__Goal of the exercise__. Scan the data below and pick out the lines containing the word "repeat".

__The data__.

● ● ● ● ●

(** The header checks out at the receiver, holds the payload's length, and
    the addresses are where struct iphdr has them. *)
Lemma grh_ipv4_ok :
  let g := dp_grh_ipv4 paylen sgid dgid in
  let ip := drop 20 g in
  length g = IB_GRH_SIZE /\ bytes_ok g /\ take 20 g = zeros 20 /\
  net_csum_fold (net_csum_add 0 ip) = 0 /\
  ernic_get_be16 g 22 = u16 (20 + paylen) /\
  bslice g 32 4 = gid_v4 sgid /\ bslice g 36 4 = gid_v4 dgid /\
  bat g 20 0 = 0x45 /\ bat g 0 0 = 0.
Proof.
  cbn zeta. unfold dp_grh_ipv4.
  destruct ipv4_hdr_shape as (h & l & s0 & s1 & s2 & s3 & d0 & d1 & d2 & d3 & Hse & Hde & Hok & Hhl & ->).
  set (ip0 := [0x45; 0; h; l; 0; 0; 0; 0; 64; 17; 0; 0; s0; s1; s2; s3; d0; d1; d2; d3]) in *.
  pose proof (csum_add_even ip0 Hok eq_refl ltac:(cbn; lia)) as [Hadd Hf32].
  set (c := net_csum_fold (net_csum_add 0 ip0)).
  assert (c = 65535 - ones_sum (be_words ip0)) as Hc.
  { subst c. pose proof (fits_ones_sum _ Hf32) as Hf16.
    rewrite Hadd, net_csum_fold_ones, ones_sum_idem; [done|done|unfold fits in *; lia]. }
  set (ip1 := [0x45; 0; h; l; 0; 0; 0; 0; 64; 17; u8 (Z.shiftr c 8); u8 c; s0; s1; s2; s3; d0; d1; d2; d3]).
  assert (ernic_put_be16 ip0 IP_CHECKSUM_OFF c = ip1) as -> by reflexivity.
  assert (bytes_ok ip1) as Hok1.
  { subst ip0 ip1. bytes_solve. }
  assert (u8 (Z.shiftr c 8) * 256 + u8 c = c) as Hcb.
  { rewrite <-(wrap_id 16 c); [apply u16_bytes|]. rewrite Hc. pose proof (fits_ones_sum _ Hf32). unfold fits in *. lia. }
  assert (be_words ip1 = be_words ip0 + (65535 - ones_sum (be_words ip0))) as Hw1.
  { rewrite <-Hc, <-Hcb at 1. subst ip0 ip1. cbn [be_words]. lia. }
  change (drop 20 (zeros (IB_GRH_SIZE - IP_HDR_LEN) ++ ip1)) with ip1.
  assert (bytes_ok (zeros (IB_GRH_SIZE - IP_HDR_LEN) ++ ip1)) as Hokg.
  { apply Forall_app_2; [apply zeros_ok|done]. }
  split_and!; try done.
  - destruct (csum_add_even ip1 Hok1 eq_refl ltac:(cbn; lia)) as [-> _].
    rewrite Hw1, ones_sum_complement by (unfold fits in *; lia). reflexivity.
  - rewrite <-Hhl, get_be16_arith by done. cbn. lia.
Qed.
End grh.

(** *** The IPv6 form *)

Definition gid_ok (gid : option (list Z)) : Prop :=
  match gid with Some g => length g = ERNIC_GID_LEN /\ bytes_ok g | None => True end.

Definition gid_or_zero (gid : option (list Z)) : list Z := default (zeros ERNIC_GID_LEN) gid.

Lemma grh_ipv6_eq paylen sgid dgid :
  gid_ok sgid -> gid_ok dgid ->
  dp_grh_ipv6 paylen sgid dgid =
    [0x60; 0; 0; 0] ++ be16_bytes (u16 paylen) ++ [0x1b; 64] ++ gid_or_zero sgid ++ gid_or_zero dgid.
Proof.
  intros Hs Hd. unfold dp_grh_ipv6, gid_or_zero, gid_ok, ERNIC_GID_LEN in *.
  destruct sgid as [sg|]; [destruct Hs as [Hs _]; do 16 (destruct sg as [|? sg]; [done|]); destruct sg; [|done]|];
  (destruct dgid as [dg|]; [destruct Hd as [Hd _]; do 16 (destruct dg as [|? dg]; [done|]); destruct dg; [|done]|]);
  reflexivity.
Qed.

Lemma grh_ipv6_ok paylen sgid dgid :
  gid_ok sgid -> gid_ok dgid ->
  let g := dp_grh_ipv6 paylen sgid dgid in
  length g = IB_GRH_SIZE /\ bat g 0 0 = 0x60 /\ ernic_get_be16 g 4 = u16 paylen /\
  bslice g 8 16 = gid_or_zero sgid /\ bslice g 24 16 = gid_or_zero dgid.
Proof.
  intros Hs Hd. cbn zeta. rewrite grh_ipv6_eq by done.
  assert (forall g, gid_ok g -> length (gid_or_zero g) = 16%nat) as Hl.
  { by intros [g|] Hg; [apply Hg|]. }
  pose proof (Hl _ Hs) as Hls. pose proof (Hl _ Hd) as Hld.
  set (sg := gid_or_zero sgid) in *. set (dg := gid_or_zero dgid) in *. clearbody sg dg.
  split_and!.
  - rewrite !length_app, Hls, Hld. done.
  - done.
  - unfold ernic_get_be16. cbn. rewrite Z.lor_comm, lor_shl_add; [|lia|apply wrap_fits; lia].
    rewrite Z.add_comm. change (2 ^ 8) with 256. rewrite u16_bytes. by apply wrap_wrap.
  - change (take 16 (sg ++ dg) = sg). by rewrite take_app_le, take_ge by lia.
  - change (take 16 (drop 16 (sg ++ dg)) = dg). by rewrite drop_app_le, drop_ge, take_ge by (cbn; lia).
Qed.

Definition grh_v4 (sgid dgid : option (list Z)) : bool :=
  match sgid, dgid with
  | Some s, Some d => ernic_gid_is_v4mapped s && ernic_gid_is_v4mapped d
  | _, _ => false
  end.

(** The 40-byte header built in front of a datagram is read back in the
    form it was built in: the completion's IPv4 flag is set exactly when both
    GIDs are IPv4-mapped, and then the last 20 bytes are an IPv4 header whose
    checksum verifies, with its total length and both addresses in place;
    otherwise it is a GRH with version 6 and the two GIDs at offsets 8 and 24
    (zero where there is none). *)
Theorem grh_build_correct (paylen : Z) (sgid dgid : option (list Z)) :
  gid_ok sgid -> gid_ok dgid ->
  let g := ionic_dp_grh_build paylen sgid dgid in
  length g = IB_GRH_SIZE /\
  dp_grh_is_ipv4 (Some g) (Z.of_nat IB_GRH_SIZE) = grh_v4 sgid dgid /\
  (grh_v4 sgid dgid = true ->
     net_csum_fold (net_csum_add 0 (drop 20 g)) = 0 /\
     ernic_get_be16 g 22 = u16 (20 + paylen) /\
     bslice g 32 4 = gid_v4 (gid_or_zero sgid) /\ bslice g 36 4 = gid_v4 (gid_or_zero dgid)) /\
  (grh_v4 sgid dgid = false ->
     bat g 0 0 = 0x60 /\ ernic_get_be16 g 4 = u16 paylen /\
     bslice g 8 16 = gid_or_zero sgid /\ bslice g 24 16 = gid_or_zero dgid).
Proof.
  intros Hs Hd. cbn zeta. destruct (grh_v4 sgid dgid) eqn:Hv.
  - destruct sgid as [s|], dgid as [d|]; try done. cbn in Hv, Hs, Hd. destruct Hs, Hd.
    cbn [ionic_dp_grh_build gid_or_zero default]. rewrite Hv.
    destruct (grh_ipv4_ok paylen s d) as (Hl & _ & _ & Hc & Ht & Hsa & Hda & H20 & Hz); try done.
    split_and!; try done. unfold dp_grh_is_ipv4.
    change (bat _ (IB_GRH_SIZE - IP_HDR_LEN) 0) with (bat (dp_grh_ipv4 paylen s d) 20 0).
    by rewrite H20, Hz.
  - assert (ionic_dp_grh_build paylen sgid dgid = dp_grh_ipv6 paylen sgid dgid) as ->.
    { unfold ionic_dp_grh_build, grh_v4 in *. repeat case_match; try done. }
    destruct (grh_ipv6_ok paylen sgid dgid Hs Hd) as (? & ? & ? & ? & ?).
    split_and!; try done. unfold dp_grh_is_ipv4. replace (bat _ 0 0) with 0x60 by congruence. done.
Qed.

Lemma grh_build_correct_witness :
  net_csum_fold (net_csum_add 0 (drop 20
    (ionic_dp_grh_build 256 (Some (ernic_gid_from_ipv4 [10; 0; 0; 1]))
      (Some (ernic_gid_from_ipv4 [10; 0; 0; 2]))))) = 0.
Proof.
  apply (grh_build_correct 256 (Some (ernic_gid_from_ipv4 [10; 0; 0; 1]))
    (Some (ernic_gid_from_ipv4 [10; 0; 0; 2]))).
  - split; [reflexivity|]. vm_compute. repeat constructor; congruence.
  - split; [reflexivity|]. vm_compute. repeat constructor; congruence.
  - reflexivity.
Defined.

● ● ● ● ●

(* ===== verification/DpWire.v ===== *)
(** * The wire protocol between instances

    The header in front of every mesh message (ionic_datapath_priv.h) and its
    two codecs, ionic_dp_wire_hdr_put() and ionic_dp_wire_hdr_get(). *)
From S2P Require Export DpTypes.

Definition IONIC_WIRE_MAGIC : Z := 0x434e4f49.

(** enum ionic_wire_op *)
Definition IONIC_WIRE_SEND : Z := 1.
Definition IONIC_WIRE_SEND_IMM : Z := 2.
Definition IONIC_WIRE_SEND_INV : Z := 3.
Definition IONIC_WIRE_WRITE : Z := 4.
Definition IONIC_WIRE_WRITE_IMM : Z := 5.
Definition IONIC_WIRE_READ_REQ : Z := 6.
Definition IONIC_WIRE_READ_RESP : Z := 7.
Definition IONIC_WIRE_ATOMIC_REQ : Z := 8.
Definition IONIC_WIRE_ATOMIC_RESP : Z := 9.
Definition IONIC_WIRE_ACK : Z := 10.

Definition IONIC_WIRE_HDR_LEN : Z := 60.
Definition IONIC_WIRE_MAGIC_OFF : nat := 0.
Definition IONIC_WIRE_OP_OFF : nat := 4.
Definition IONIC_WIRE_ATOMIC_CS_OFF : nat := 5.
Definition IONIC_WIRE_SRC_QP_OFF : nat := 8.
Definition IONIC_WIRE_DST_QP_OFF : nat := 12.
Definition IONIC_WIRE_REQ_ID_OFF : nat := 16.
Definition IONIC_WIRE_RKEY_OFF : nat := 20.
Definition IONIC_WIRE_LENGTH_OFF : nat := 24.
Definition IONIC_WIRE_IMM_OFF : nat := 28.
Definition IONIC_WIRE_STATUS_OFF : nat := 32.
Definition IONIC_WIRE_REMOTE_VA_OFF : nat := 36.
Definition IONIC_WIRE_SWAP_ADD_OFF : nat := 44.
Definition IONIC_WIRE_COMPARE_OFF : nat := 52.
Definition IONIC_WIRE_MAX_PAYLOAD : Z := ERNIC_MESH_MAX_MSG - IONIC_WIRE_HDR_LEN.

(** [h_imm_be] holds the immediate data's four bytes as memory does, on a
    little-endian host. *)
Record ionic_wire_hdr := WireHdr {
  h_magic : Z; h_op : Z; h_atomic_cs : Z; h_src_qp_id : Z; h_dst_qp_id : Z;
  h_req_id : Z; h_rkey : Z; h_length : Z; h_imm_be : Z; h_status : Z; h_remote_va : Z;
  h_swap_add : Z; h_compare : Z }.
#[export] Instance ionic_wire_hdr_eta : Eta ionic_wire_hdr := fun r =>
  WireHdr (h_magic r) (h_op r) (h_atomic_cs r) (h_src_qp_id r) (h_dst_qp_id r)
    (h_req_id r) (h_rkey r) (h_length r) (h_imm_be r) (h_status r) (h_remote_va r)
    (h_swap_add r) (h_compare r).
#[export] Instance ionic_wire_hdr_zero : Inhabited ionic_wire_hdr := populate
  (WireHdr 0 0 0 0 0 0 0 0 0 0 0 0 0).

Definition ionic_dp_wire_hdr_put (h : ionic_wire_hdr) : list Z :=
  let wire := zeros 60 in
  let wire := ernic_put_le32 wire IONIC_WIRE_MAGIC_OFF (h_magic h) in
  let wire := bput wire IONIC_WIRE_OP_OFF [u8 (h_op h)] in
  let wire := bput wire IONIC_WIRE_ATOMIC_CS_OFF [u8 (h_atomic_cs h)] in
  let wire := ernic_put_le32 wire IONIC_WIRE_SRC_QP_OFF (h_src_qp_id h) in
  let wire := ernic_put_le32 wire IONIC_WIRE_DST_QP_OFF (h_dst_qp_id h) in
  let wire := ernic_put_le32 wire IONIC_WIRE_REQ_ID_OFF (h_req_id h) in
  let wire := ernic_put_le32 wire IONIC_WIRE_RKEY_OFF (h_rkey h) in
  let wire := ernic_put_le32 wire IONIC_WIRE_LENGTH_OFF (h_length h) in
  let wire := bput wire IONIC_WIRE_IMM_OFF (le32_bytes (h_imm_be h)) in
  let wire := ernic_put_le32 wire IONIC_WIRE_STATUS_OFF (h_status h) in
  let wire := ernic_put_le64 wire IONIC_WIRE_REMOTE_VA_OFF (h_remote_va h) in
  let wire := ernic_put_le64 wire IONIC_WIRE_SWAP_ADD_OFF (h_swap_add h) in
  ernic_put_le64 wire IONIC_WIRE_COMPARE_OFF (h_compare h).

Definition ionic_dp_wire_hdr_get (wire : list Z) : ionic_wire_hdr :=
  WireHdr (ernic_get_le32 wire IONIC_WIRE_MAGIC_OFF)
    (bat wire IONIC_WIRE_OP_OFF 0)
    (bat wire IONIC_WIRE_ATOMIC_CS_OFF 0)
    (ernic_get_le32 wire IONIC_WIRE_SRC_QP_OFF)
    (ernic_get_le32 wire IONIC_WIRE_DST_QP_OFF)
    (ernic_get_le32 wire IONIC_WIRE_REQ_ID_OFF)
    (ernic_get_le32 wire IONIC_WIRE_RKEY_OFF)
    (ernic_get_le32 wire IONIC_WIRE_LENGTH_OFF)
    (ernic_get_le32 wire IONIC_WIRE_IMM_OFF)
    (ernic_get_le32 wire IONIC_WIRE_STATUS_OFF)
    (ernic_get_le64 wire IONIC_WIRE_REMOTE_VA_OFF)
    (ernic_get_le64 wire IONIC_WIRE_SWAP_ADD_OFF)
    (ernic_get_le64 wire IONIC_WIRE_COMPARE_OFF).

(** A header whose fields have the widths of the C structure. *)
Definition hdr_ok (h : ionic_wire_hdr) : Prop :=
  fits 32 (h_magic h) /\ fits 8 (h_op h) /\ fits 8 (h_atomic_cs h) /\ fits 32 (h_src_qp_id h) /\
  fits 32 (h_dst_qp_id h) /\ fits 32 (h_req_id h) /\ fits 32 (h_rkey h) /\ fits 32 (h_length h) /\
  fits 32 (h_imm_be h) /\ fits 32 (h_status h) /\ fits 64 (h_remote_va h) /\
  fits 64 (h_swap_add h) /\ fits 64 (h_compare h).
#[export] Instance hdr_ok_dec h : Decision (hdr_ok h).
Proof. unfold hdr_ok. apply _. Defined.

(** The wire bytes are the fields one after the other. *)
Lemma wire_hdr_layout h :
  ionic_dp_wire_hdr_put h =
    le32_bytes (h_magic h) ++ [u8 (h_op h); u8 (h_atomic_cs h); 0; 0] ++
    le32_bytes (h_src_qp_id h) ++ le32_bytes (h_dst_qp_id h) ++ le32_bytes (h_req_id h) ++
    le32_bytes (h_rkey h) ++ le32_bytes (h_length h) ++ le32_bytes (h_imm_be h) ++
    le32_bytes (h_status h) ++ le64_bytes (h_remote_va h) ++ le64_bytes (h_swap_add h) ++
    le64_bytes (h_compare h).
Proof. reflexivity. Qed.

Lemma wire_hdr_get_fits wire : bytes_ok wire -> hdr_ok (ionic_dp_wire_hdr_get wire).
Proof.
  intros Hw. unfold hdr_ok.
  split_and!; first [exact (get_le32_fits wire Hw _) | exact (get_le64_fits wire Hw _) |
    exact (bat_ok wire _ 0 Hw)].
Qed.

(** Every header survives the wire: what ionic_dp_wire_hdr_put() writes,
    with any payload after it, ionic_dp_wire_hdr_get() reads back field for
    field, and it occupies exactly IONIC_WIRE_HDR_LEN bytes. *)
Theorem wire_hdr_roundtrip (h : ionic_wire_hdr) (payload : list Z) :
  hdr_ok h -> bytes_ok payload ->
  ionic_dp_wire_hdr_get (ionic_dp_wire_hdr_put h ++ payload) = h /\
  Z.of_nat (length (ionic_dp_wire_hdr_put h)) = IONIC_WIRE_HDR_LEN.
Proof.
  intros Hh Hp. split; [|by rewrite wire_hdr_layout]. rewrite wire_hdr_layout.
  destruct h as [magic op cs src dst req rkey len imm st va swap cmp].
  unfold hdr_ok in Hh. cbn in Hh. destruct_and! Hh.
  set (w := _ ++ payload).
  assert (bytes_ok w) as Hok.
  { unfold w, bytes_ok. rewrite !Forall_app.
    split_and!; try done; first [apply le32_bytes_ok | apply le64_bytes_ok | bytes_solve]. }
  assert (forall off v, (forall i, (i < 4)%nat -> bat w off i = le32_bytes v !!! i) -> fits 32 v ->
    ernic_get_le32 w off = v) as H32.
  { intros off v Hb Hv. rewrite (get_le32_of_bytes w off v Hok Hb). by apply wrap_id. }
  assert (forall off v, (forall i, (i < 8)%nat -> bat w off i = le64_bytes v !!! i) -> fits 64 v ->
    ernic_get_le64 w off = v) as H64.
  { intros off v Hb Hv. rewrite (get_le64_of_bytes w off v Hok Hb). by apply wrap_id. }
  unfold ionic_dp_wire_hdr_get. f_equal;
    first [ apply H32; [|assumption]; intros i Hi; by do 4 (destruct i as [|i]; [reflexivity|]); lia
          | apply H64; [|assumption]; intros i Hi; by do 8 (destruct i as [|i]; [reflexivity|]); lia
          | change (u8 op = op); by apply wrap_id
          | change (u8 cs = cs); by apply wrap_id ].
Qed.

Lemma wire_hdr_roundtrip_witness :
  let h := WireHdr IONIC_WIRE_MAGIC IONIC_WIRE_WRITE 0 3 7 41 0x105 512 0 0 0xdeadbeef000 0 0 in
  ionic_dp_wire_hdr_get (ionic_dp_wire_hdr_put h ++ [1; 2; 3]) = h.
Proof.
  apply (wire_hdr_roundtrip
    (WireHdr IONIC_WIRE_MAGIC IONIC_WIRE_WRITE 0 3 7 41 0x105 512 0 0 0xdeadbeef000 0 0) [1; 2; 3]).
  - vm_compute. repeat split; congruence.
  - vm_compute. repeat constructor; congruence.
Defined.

● ● ● ● ●

__Response area__.
    { unfold ionic_dp_grh_build, grh_v4 in *. repeat case_match; try done. }
  - split; [reflexivity|]. vm_compute. repeat constructor; congruence.
  - split; [reflexivity|]. vm_compute. repeat constructor; congruence.
  - vm_compute. repeat split; congruence.
  - vm_compute. repeat constructor; congruence.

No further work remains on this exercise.